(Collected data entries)
--*--
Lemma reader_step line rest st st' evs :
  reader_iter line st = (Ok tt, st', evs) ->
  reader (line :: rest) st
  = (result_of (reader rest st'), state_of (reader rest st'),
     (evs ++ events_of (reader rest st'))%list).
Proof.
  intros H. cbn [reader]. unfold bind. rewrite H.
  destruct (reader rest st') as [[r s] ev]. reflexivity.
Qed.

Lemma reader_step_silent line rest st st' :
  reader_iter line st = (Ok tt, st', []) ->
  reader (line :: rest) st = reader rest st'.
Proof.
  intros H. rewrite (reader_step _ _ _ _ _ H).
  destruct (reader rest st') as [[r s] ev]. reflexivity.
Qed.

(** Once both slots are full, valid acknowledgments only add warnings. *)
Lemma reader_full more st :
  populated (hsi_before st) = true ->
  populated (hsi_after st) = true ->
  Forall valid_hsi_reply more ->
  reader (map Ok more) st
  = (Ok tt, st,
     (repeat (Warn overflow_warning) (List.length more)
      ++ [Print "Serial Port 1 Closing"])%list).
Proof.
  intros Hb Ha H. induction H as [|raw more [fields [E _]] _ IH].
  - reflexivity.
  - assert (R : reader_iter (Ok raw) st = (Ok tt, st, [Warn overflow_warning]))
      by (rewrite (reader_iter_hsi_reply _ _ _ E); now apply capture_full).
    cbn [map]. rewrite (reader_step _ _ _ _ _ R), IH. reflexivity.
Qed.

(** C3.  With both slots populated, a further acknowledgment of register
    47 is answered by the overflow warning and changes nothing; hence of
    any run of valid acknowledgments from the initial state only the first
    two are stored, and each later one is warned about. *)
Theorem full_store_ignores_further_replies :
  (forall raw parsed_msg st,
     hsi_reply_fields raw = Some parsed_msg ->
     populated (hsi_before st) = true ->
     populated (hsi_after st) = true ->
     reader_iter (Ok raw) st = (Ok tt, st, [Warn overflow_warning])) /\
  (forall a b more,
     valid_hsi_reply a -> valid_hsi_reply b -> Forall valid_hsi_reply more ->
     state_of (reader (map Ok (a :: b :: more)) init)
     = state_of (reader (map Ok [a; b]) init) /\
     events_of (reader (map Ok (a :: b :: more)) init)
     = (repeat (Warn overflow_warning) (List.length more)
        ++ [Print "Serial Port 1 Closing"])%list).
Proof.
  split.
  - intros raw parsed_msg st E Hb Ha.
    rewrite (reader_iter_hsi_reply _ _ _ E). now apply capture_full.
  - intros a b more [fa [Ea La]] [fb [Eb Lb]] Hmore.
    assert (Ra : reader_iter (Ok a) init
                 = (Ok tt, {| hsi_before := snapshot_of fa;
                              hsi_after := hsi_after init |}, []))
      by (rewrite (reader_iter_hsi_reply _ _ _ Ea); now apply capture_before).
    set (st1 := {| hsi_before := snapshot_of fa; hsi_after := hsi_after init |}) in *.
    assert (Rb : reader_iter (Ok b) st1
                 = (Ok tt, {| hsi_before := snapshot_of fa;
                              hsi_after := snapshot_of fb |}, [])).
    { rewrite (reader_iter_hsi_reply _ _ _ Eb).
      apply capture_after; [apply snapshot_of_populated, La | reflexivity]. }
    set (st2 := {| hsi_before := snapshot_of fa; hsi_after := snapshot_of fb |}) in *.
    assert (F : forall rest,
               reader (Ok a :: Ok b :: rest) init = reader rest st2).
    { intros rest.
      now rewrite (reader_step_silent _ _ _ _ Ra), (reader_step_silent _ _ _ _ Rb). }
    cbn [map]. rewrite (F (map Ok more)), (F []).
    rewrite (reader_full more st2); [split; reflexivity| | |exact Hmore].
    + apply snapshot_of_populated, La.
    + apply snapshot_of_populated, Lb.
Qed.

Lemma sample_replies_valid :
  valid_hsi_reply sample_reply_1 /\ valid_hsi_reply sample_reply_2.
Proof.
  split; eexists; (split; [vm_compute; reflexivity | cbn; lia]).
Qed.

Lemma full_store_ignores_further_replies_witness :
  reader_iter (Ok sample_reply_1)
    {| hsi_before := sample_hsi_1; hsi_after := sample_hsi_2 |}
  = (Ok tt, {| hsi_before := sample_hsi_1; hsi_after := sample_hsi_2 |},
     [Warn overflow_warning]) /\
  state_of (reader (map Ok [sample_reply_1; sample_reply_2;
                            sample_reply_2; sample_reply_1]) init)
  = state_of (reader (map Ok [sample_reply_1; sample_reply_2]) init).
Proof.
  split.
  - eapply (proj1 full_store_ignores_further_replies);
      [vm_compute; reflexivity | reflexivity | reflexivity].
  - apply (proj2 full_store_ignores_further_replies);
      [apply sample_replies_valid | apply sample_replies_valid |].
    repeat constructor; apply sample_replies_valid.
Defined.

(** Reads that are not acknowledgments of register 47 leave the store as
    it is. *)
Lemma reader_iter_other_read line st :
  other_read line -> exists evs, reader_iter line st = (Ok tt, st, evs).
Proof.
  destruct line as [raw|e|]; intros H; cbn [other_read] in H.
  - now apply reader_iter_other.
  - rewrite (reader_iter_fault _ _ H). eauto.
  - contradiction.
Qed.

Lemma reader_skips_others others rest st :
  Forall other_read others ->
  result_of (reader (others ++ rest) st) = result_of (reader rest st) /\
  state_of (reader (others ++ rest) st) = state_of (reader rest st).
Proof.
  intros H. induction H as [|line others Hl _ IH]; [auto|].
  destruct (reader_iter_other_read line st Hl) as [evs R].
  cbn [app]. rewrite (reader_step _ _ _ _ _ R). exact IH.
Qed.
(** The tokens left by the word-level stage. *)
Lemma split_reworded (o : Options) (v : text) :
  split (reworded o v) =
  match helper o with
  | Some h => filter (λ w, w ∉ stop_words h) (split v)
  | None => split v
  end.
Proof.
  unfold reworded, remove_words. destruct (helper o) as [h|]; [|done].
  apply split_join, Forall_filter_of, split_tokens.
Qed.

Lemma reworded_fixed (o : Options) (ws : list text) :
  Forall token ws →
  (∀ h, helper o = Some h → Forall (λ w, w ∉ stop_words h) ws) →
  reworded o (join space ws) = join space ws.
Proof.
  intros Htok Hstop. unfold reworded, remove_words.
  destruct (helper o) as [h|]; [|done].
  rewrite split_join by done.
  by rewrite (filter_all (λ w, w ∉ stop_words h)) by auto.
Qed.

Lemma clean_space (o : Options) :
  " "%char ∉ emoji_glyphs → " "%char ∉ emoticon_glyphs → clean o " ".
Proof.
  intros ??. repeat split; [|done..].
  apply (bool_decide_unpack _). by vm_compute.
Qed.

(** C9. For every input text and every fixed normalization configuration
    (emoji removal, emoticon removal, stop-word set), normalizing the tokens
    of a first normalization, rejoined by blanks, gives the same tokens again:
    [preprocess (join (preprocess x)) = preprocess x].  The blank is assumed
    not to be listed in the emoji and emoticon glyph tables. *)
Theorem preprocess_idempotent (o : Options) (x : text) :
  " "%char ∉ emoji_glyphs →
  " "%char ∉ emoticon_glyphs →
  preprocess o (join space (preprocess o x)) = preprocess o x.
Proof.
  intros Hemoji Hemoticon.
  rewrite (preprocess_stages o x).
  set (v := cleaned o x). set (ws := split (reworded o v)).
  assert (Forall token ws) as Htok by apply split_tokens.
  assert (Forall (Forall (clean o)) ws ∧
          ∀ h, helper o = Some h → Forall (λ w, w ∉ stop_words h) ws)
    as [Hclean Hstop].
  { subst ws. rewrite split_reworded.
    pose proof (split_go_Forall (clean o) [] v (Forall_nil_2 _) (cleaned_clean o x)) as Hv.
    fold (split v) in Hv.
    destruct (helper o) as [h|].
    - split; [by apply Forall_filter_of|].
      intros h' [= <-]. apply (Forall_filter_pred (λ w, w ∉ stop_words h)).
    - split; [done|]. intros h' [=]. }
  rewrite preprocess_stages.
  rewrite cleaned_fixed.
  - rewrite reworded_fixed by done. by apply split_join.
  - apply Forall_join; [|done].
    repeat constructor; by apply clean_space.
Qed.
--*--
Copy nothing except the lines from the one holding "intros h' [= <-]." through the last line of the data above, and return them exactly.

      intros h' [= <-]. apply (Forall_filter_pred (λ w, w ∉ stop_words h)).
    - split; [done|]. intros h' [=]. }
  rewrite preprocess_stages.
  rewrite cleaned_fixed.
  - rewrite reworded_fixed by done. by apply split_join.
  - apply Forall_join; [|done].
    repeat constructor; by apply clean_space.
Qed.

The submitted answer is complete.